Gegen das Gift des Alkohols konnte er sich schützen. Er vertraute mir an, daß es ihn jetzt mehr denn je dazu treibe, zu trinken, daß er von furchtbarer Unruhe geschüttelt werde, er müsse umhergehen, er müsse den Whisky bei sich haben, er müsse ab und zu sogar daran riechen, aber er habe sich geschworen »beim Leben seiner Frau und seiner Kinder« keinen Tropfen Alkohol mehr zu trinken, solange er auf C. sei. »Ist das vorüber, ist alles vorüber«, sagte er. Dann folgten lange Erörterungen über den Gang unserer Untersuchungen. Sollten wir nun eiligst veröffentlichen, was wir jetzt wußten, was wir an uns selbst experimentiert und klar herausgefunden hatten? Genügten die zwei sicheren Fälle, nämlich der des March und der meine, und der eine unsichere, Carolus, um die wissenschaftliche Welt mit der großen Tatsache zu überraschen, wie das gelbe Fieber von Mensch zu Mensch übertragen wird – oder waren noch Kontrollversuche notwendig?

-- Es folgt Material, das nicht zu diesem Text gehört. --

Inductive call :=
  (* locked sections *)
  | BeginRuntime | EnterClient (id : N) | LeaveClient (id : N) | ReserveEvent | FinishEvent (e : event)
  | CountAttempt | AcquireSlot | ReleaseSlot | ReleaseThread | ReadDeadline
  | Remaining | Consume (count : Z) | Reserve (maximum : Z) | Commit (reservation actual : Z) | Cancel (reservation : Z)
  | EnterUpstream (id : N) | LeaveUpstream (id : N)
  (* the outside *)
  | Clock | ClientPeer | RecvHead (size : Z) | Reply (text : string) | SetTimeout
  | Connect (address : string) (port : Z) | PeerOf (id : N) | CloseUpstream (id : N)
  | Recv (from : side) (size : Z) | Send (to : side) (data : string)
  | RegisterReaders | Select (client upstream : bool) | ShutdownWrite (to : side) | ShutdownClient | CloseClient.

Definition answer (k : call) : Type :=
  match k with
  | BeginRuntime | EnterClient _ | FinishEvent _ | AcquireSlot | ReleaseSlot | ReleaseThread => bool
  | Commit _ _ | Cancel _ | EnterUpstream _ => bool
  | LeaveClient _ | LeaveUpstream _ => unit
  | ReserveEvent => option Z
  | CountAttempt | Remaining => Z
  | ReadDeadline => bool * option moment
  | Consume _ => option bool
  | Reserve _ => option (option Z)
  | Clock => moment
  | ClientPeer => io (option string)
  | RecvHead _ | Recv _ _ => io string
  | Reply _ | SetTimeout | RegisterReaders | CloseUpstream _ | Send _ _ | ShutdownWrite _ | ShutdownClient | CloseClient => io unit
  | Connect _ _ => io N
  | PeerOf _ => io peername
  | Select _ _ => io (list side)
  end.

(** [Suspended] is a loop cut off after its bound: the thread takes no more steps. *)
Inductive prog (A : Type) :=
  | Ret (a : A)
  | Call (k : call) (next : answer k -> prog A)
  | Suspended.
Arguments Ret {A} a.
Arguments Call {A} k next.
Arguments Suspended {A}.

Fixpoint prog_bind {A B} (m : prog A) (f : A -> prog B) : prog B :=
  match m with
  | Ret a => f a
  | Call k next => Call k (fun x => prog_bind (next x) f)
  | Suspended => Suspended
  end.

(** ** The handler's monad *)

(** The variables of [handle_client] and the [_TransferCounts] it passes on. *)
Record locals := mk_locals {
  client_to_origin : Z;
  origin_to_client : Z;
  v_sequence : option Z;
  v_web_origin : option string;
  v_connect_authority : option string;
  v_disposition : string;
  v_reason_code : string;
  v_response_started : bool;
  v_acquired : bool;
  v_registered : bool;
}.

Definition fresh_locals : locals := mk_locals 0 0 None None None "blocked" "malformed_request" false false false.

Definition M (A : Type) : Type := locals -> prog (outcome A * locals).

Definition ret {A} (a : A) : M A := fun l => Ret (Return a, l).
Definition bindM {A B} (m : M A) (k : A -> M B) : M B := fun l =>
  prog_bind (m l) (fun r => match r with (Return a, l') => k a l' | (Raise e, l') => Ret (Raise e, l') end).
Local Notation "'let!' x := m 'in' k" := (bindM m (fun x => k))
  (at level 10, x binder, m at level 100, k at level 200).
Local Notation "m ;! k" := (bindM m (fun _ => k)) (at level 100, k at level 200, right associativity).

Definition throw {A} (e : exc) : M A := fun l => Ret (Raise e, l).
Definition pure {A} (o : outcome A) : M A := fun l => Ret (o, l).
Definition perform (k : call) : M (answer k) := fun l => Call k (fun x => Ret (Return x, l)).
Definition modify (f : locals -> locals) : M unit := fun l => Ret (Return tt, f l).
Definition readl {A} (f : locals -> A) : M A := fun l => Ret (Return (f l), l).
Definition suspend {A} : M A := fun _ => Suspended.

(** [try: m except e: h(e)], and [try: m finally: f] *)
Definition try_catch {A} (m : M A) (h : exc -> M A) : M A := fun l =>
  prog_bind (m l) (fun r => match r with (Return a, l') => Ret (Return a, l') | (Raise e, l') => h e l' end).
Definition try_finally {A} (m : M A) (f : M unit) : M A := fun l =>
  prog_bind (m l) (fun r =>
    prog_bind (f (snd r)) (fun r' =>
      match r' with (Return _, l') => Ret (fst r, l') | (Raise e, l') => Ret (Raise e, l') end)).

Definition io_exc (e : io_error) : exc :=
  match e with IoError => OsError | IoTimeout => SocketTimeout | IoFailure => Failure None end.
Definition io_value {A} (x : io A) : M A :=
  match x with inl a => ret a | inr e => throw (io_exc e) end.

(** [except (OSError, socket.timeout): pass] *)
Definition ignore_os (m : M unit) : M unit :=
  try_catch m (fun e => match e with OsError | SocketTimeout => ret tt | _ => throw e end).

Definition assert (b : bool) : M unit := if b then ret tt else throw (Failure None).

Definition rejected {A} (status : Z) (reason : string) : M A := pure (reject status reason).

(** ** Time and budget as a handler sees them *)
Definition _remaining_time : M unit :=
  let! d := perform ReadDeadline in
  if fst d then rejected 503 "proxy_closed"
  else match snd d with
       | None => throw (Failure None)
       | Some deadline =>
           let! now := perform Clock in
           if reached deadline now then rejected 504 "deadline" else ret tt
       end.

Definition _set_timeout : M unit := _remaining_time ;! let! x := perform SetTimeout in io_value x.

Definition add_counts (to_origin : bool) (n : Z) (l : locals) : locals :=
  mk_locals (if to_origin then client_to_origin l + n else client_to_origin l)
    (if to_origin then origin_to_client l else origin_to_client l + n)
    (v_sequence l) (v_web_origin l) (v_connect_authority l) (v_disposition l) (v_reason_code l)
    (v_response_started l) (v_acquired l) (v_registered l).

Definition size (s : string) : Z := Z.of_nat (String.length s).

Definition _consume_transfer (count : Z) (to_origin : bool) : M unit :=
  _remaining_time ;!
  let! x := perform (Consume count) in
  match x with
  | None => throw (Failure None)
  | Some false => rejected 503 "byte_limit"
  | Some true => modify (add_counts to_origin count)
  end.

Definition _recv_transfer (from : side) (to_origin : bool) : M string :=
  _remaining_time ;!
  let! x := perform (Reserve _IO_CHUNK_BYTES) in
  match x with
  | None => throw (Failure None)
  | Some None => rejected 503 "byte_limit"
  | Some (Some reservation) =>
      let! chunk := try_catch
        (_set_timeout ;! let! y := perform (Recv from reservation) in io_value y)
        (fun e => let! b := perform (Cancel reservation) in assert b ;! throw e) in
      let! b := perform (Commit reservation (size chunk)) in
      assert b ;!
      modify (add_counts to_origin (size chunk)) ;!
      _remaining_time ;! ret chunk
  end.

Definition send (to : side) (data : string) : M unit := let! x := perform (Send to data) in io_value x.

(** ** Connecting upstream *)

(** Where a request goes, as it is reported. *)
Inductive destination := ToOrigin (o : string) | ToAuthority (a : string).
Definition dest_origin (d : destination) : option string := match d with ToOrigin o => Some o | ToAuthority _ => None end.
Definition dest_authority (d : destination) : option string := match d with ToAuthority a => Some a | ToOrigin _ => None end.

Definition reject_to {A} (status : Z) (reason : string) (d : destination) (started performed : bool) : M A :=
  throw (_ProxyRejection status reason (dest_origin d) (dest_authority d) started performed).

(** The tests on the connected peer, as the exception they end in. *)
Definition check_peer (policy : OriginPolicy) (address : string) (peer : peername) : res unit :=
  match peer with
  | Pair a p =>
      raise (ValueError "peer address is missing") when negb (match p with VInt _ => true | _ => false end);;
      let* peer := _validate_public_address a in
      let* expected := _validate_public_address (VStr address) in
      raise (BrowserContractError "connected peer is not pinned")
        when negb (String.eqb peer expected) || negb (mem peer (addresses policy)) || negb (int_of p =? port policy);;
      Ok tt
  | NoPair => Err (ValueError "peer address is missing")
  end.

(** [except (BrowserContractError, TypeError, ValueError, OSError)] *)
Definition is_peer_error (e : exc) : bool :=
  match e with
  | OsError | SocketTimeout => true
  | Failure (Some TypeError) => true
  | Failure (Some x) => is_value_error x
  | _ => false
  end.

(** The connected peer is the pinned one, or the connection is dropped. *)
Definition confirm_peer (policy : OriginPolicy) (d : destination) (address : string) (upstream : N) : M unit :=
  try_catch
    (let! y := perform (PeerOf upstream) in
     let! peer := io_value y in
     pure (of_res (check_peer policy address peer)) ;! _remaining_time)
    (fun e =>
       if is_peer_error e
       then let! z := perform (CloseUpstream upstream) in io_value z ;! reject_to 502 "peer_mismatch" d false true
       else throw e).

Fixpoint connect_loop (policy : OriginPolicy) (d : destination) (l : list string) : M N :=
  match l with
  | [] => reject_to 502 "upstream_failure" d false false
  | address :: rest =>
      _remaining_time ;!
      let! x := perform (Connect address (port policy)) in
      match x with
      | inr IoError | inr IoTimeout => connect_loop policy d rest
      | inr IoFailure => throw (Failure None)
      | inl upstream =>
          confirm_peer policy d address upstream ;!
          let! b := perform (EnterUpstream upstream) in
          if b then ret upstream
          else
            ignore_os (let! z := perform (CloseUpstream upstream) in io_value z) ;!
            reject_to 503 "proxy_closed" d false true
      end
  end.

Definition _connect (policy : OriginPolicy) (connect_authority : option string) : M N :=
  let d := match connect_authority with None => ToOrigin (origin policy) | Some a => ToAuthority a end in
  let! r := perform Remaining in
  if r <=? 0 then reject_to 503 "byte_limit" d false false
  else connect_loop policy d (addresses policy).

(** The [finally] of both transfers: any [Exception] of [close] is dropped. *)
Definition release_upstream (upstream : N) : M unit :=
  perform (LeaveUpstream upstream) ;!
  try_catch (let! z := perform (CloseUpstream upstream) in io_value z) (fun _ => ret tt).

(** ** Plain HTTP *)

(** [while True: chunk = ...; if not chunk: break; client.sendall(chunk)] *)
Fixpoint response_loop (fuel : nat) (policy : OriginPolicy) : M unit :=
  match fuel with
  | O => suspend
  | S fuel' =>
      let! chunk := try_catch (_recv_transfer Upstream false)
        (fun e => match e with
                  | SocketTimeout =>
                      let! got := readl origin_to_client in
                      reject_to 504 "deadline" (ToOrigin (origin policy)) (0 <? got) false
                  | _ => throw e
                  end) in
      if String.eqb chunk "" then ret tt
      else _set_timeout ;! send Client chunk ;! response_loop fuel' policy
  end.

(** [exc.web_origin = ...; exc.response_started = ...; exc.egress_performed = True] *)
Definition mark_http (policy : OriginPolicy) (started : bool) (r : rejection) : exc :=
  let untyped := match rej_web_origin r, rej_connect_authority r with None, None => true | _, _ => false end in
  Rejection (mk_rejection (status r) (reason_code r)
    (if untyped then Some (origin policy) else rej_web_origin r) (rej_connect_authority r) started true).

Definition http_transfer (fuel : nat) (policy : OriginPolicy) (outbound : string) : M unit :=
  try_catch
    (_consume_transfer (size outbound) true ;! _set_timeout ;!
     send Upstream outbound ;! response_loop fuel policy)
    (fun e =>
       let! got := readl origin_to_client in
       match e with
       | Rejection r => throw (mark_http policy (0 <? got) r)
       | _ => reject_to 502 "upstream_failure" (ToOrigin (origin policy)) (0 <? got) true
       end).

Er war oder wurde mit mir einig, wir müßten warten. Auf jeden Fall wollten wir aber die bisherigen Ergebnisse, um uns die Priorität zu sichern, festlegen und schriftlich beim Notar der Stadt hinterlegen. »Meine Kinder werden Nutzen davon haben«, sagte er mit einem Rest seines alten strahlenden Lächelns, »daß ihr Vater etwas für die Gegend hier geleistet hat«. Als er dies gesagt hatte, lehnte er sich wieder weit zum Fenster hinaus. Die Wachen kamen, wie immer zu zweit, gerade vorbei, sie machten die Morgenrunde, ohne Gewehre und ohne Schuhe. Vom Hafen unten und den Bäumen auf einem kleinen Plateau bei einer alten Kirche noch aus der spanischen Zeit stieg eine Welle balsamisch duftender Luft. Die Sterne standen in ungeheurer Fülle, aber angesichts der nahenden Dämmerung nicht mehr ganz auf dem Gipfel ihrer Leuchtkraft, über dem stillen Lazarett und über dem mit alten Bäumen bestandenen Garten des Krankenhauses. Dabei merkte ich, wie Walters stark abgemagerter Körper, (ich fühlte es durch die Lüsterjacke hindurch, die Walter im Laboratorium immer trug) ein ganz zarter Schauer durchzitterte, wie wenn man im Vorübergehen eine tiefe Baßseite im Klavier eben nur leicht anrührt. Es schwirrt, es surrt, aber sogleich beruhigt es sich wieder. So auch hier.

Es war, wie stets in den Nächten, unvergleichlich kühler als am Tage, aber doch nicht so, daß ein vollständig angekleideter Mann hätte erschauern müssen. Er begriff dies auch, faßte sich mit der linken Hand (er war Linkshänder) an die rechte Handwurzel, um seinen Puls zu zählen, dann aber verlor er das Interesse daran, er lachte und sagte: »Jetzt hätte ich beinahe gedacht ...« er vollendete den Satz nicht, dafür aber setzte er eine ganz andere Gedankenkette fort, und ich erkannte, daß diese und nicht der Gedanke an eine mögliche Erkrankung ihn beschäftigt hatte: »Wenn die Frauen in der Hoffnung sind, darf man nicht mit ihnen rechnen. Es ist eine Krise. Sie sind alle pathologisch. Wenn eine so viel trägt wie meine Frau, darf man seine Wangen hinhalten und hat nur darauf zu achten, daß sie sich nicht wehe tut und dem ungeborenen Kind.« Ja! Ich sagte natürlich ja, aber ich muß gestehen, ich haßte die Frau auf den Tod, wenn ich sie auch irgendwie verstand; und die Wut ließ mich nicht zum Schlafen kommen, als mich der Doktor endlich allein gelassen hatte.